• What is needed:
Transcribe the following entries word for word. End with the line where "change (foldl add_entry" appears.

• Given data:
(** Two maps that agree but for the digests of directories, visited in any two
    orders, give the same tree. *)
Lemma add_all_ext (I1 I2 : MapIteration) (m1 m2 : PathNodeMetaDataMap) :
  erase <$> m1 = erase <$> m2 ->
  (forall k v, m1 !! k = Some v -> good_entry (k, v)) ->
  add_all (H0 := I1) m1 = add_all (H0 := I2) m2.
Proof.
  intros Heq Hg. unfold add_all.
  change (foldl add_entry NestedDirectory_new (um_iter (MapIteration := I1) m1) =
          foldl add_entry NestedDirectory_new (um_iter (MapIteration := I2) m2)).
  rewrite <- add_entries_erase, <- (add_entries_erase (um_iter m2)).
  apply add_entries_perm; [|..|apply nd_wf_new].
  - by rewrite !um_iter_erase, Heq.
  - rewrite um_iter_erase. apply NoDup_fst_map_to_list.
  - rewrite um_iter_erase. apply Forall_forall. intros [k v] Hin%list_elem_of_In.
    apply elem_of_map_to_list in Hin. rewrite lookup_fmap in Hin.
    apply fmap_Some in Hin as (v1 & E & ->).
    destruct (Hg k v1 E) as [Hp Hk]. split; [by destruct v1|exact Hk].
Qed.

(** ** Flattening two trees *)

(** The checks of the code, on one entry. *)
Definition collides (existing : option NodeMetaData) (v : NodeMetaData) : bool :=
  match v with
  | FileNodeMetaData _ digest x =>
      match existing with
      | Some it => negb (digest_eqb (md_digest it) digest && Bool.eqb (isExecutable it) x)
      | None => false
      end
  | SymlinkNodeMetaData _ target =>
      match existing with
      | Some (SymlinkNodeMetaData _ target') => negb (bool_decide (target' = target))
      | _ => false
      end
  | DirNodeMetaData _ _ => false
  end.

Fixpoint insert_all (l : list (str * NodeMetaData)) (m : PathNodeMetaDataMap)
  : res PathNodeMetaDataMap :=
  match l with
  | [] => Ok m
  | (k, v) :: l => if collides (m !! k) v then Throw RuntimeError else insert_all l (emplace k v m)
  end.

Lemma insert_all_app l1 l2 m :
  insert_all (l1 ++ l2) m = let! m := insert_all l1 m in insert_all l2 m.
Proof.
  revert m. induction l1 as [|[k v] l1 IH]; intros m; cbn; [done|].
  by destruct (collides _ _).
Qed.

Lemma collides_same it v : erase it = erase v -> collides (Some it) v = false.
Proof.
  destruct it as [p d x|p t|p d], v as [p' d' x'|p' t'|p' d']; cbn [erase]; intros E;
    try discriminate E; [injection E as <- <- <-|injection E as <- <-|done].
  - unfold collides. cbn [md_digest isExecutable].
    by rewrite (proj2 (digest_eqb_spec d d)), eqb_reflx by done.
  - unfold collides. by rewrite bool_decide_eq_true_2.
Qed.

(** Entries that agree with what is there are merged in. *)
Lemma insert_all_union l m :
  NoDup l.*1 ->
  (forall k v it, In (k, v) l -> m !! k = Some it -> erase it = erase v) ->
  insert_all l m = Ok (m ∪ list_to_map l).
Proof.
  revert m. induction l as [|[k v] l IH]; intros m Hnd Hag; cbn [insert_all].
  - cbn. by rewrite (right_id_L ∅ (∪)).
  - assert (collides (m !! k) v = false) as ->.
    { destruct (m !! k) as [it|] eqn:E; [|by destruct v].
      apply collides_same. eapply Hag; [by left|done]. }
    cbn [fmap list_fmap fst] in Hnd. pose proof (NoDup_cons_1_1 _ _ Hnd) as Hk.
    rewrite IH; [|by eapply NoDup_cons_1_2|].
    + f_equal. cbn [list_to_map foldr fst snd]. apply map_eq. intros k'.
      rewrite !lookup_union. unfold emplace.
      destruct (m !! k) as [it|] eqn:E; destruct (decide (k = k')) as [<-|Hne];
        rewrite ?E, ?lookup_insert_eq, ?lookup_insert_ne by done; try done.
      all: by destruct (list_to_map (M := gmap str NodeMetaData) l !! k).
    + intros k' v' it Hin. unfold emplace.
      assert (k <> k') as Hne.
      { intros <-. apply Hk. apply list_elem_of_fmap. exists (k, v').
        split; [done|by apply list_elem_of_In]. }
      destruct (m !! k); [|rewrite lookup_insert_ne by done]; eapply Hag; by right.
Qed.

Section flatten.
Context (us : Z -> Timestamp) (ser : Directory -> str) (parse : str -> Directory).
Context `{DigestFunction}.

Lemma flatten_files_spec dirName fs m :
  flatten_files dirName (file_nodes us fs) m =
  insert_all (map (fun p => (genNewPath dirName p.1,
    FileNodeMetaData (genNewPath dirName p.1) (d_digest p.2) (d_executable p.2))) fs) m.
Proof.
  revert m. induction fs as [|[n f] fs IH]; intros m; [done|].
  cbn [file_nodes map flatten_files insert_all fst snd to_filenode fn_name].
  fold (file_nodes us fs). unfold collides, node_eqb.
  destruct (m !! genNewPath dirName n) as [it|]; cbn [fn_digest fn_is_executable to_filenode];
    [destruct (negb _); [done|]|]; apply IH.
Qed.

Lemma flatten_symlinks_spec dirName ls m :
  flatten_symlinks dirName (symlink_nodes ls) m =
  insert_all (map (fun p => (genNewPath dirName p.1,
    SymlinkNodeMetaData (genNewPath dirName p.1) p.2)) ls) m.
Proof.
  revert m. induction ls as [|[n t] ls IH]; intros m; [done|].
  cbn [symlink_nodes map flatten_symlinks insert_all fst snd sn_name sn_target].
  fold (symlink_nodes ls). unfold collides.
  destruct (m !! genNewPath dirName n) as [[]|]; try apply IH.
  destruct (negb _); [done|apply IH].
Qed.

(** The map of directories holds the message of a directory, which parses. *)
Definition in_map (dsMap : digest_string_map) (d : ND) : Prop :=
  dsMap !! digest_key (make_digest ser (dir_message us ser d)) =
    Some (ser (dir_message us ser d)) /\
  parse (ser (dir_message us ser d)) = dir_message us ser d.

Lemma buildFlattenedPath_spec dsMap d : forall dirName fuel m,
  (height d <= fuel)%nat -> Forall (in_map dsMap) (descendants d) ->
  buildFlattenedPath parse fuel dsMap m (dir_message us ser d) dirName =
  Some (insert_all (flat us ser dirName d) m).
Proof.
  induction d as [subs fs ls IH] using nd_ind. intros dirName [|fuel] m Hh Hs;
    cbn [height] in Hh; [lia|].
  cbn [buildFlattenedPath dir_message files symlinks directories flat].
  rewrite flatten_files_spec, !insert_all_app.
  destruct (insert_all _ m) as [m1|e]; cbn [res_bind]; [|done].
  rewrite flatten_symlinks_spec, insert_all_app.
  destruct (insert_all _ m1) as [m2|e]; cbn [res_bind]; [|done].
  clear m m1. revert m2. cbn [descendants] in Hs.
  induction IH as [|[k s] subs Hone IH IH']; intros m; [done|].
  cbn [mbind list_bind foldr] in Hs, Hh. rewrite !Forall_app in Hs.
  destruct Hs as [[Hds Hsv] Hs]. rewrite Forall_singleton in Hsv. cbn [snd fst] in *.
  destruct Hsv as [Hsv Hparse].
  cbn [map flatten_directories mbind list_bind dn_name dn_digest fst snd app insert_all].
  replace (collides (m !! genNewPath dirName k)
    (DirNodeMetaData (genNewPath dirName k) (make_digest ser (dir_message us ser s))))
    with false by (by destruct (m !! _) as [[]|]).
  rewrite Hsv, Hparse, Hone by (done || lia). rewrite insert_all_app.
  destruct (insert_all (flat us ser (genNewPath dirName k) s) _) as [m1|e];
    cbn [res_bind]; [|done].
  apply IH'; [lia|done].
Qed.

(** *** The map of directories *)

(** The messages of a tree, as [getTree] lists them. *)
Definition tree_list (d : ND) : DirectoryTree :=
  root (to_tree us ser d) :: children (to_tree us ser d).

(** No two different messages of these have digests that compare equal. *)
Definition collision_free (tree : list Directory) : Prop :=
  forall m1 m2, m1 ∈ tree -> m2 ∈ tree ->
    digest_key (make_digest ser m1) = digest_key (make_digest ser m2) ->
    ser m1 = ser m2.

Lemma emplace_lookup {K} `{Countable K} {V} (k k' : K) (v : V) (m : gmap K V) :
  emplace k v m !! k' =
  match m !! k' with Some x => Some x | None => if decide (k' = k) then Some v else None end.
Proof.
  unfold emplace. destruct (decide (k' = k)) as [->|Hne].
  - destruct (m !! k) eqn:E; [by rewrite E|by rewrite lookup_insert_eq].
  - destruct (m !! k); [by destruct (m !! k')|].
    rewrite lookup_insert_ne by done. by destruct (m !! k').
Qed.

Lemma buildDigestDirectoryMap_spec tree seen dsMap :
  collision_free (seen ++ tree) ->
  (forall m, m ∈ seen -> dsMap !! digest_key (make_digest ser m) = Some (ser m)) ->
  (forall k b, dsMap !! k = Some b ->
     exists m, m ∈ seen /\ k = digest_key (make_digest ser m)) ->
  let dsMap' := buildDigestDirectoryMap ser tree dsMap in
  (forall m, m ∈ seen ++ tree -> dsMap' !! digest_key (make_digest ser m) = Some (ser m)) /\
  (forall k b, dsMap' !! k = Some b ->
     exists m, m ∈ seen ++ tree /\ k = digest_key (make_digest ser m)).
Proof.
  unfold buildDigestDirectoryMap, digest_string_map in *. revert seen dsMap.
  induction tree as [|d tree IH]; intros seen dsMap Hcf Hin Hold; cbn [foldl].
  - by rewrite app_nil_r.
  - rewrite (cons_middle d seen tree), app_assoc in *. apply IH; [done|..].
    + intros m Hm. rewrite emplace_lookup.
      destruct (dsMap !! digest_key (make_digest ser m)) as [b|] eqn:E.
      * apply Hold in E as E'. destruct E' as (m' & Hm' & Ek).
        rewrite Ek, (Hin m' Hm') in E. rewrite <- E. f_equal.
        apply Hcf; [|by apply elem_of_app; left|done].
        apply elem_of_app; left. by apply elem_of_app; left.
      * apply elem_of_app in Hm as [Hm|Hm]; [by rewrite Hin in E|].
        apply list_elem_of_singleton in Hm. subst m. by rewrite decide_True.
    + intros k b. rewrite emplace_lookup. destruct (dsMap !! k) as [b'|] eqn:E.
      * intros _. destruct (Hold k b' E) as (m & Hm & ->). exists m.
        split; [by apply elem_of_app; left|done].
      * destruct (decide _) as [->|]; [|done]. intros _. exists d.
        split; [apply elem_of_app; right; left|done].
Qed.
End flatten.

• Solution to the problem:
(** Two maps that agree but for the digests of directories, visited in any two
    orders, give the same tree. *)
Lemma add_all_ext (I1 I2 : MapIteration) (m1 m2 : PathNodeMetaDataMap) :
  erase <$> m1 = erase <$> m2 ->
  (forall k v, m1 !! k = Some v -> good_entry (k, v)) ->
  add_all (H0 := I1) m1 = add_all (H0 := I2) m2.
Proof.
  intros Heq Hg. unfold add_all.
  change (foldl add_entry NestedDirectory_new (um_iter (MapIteration := I1) m1) =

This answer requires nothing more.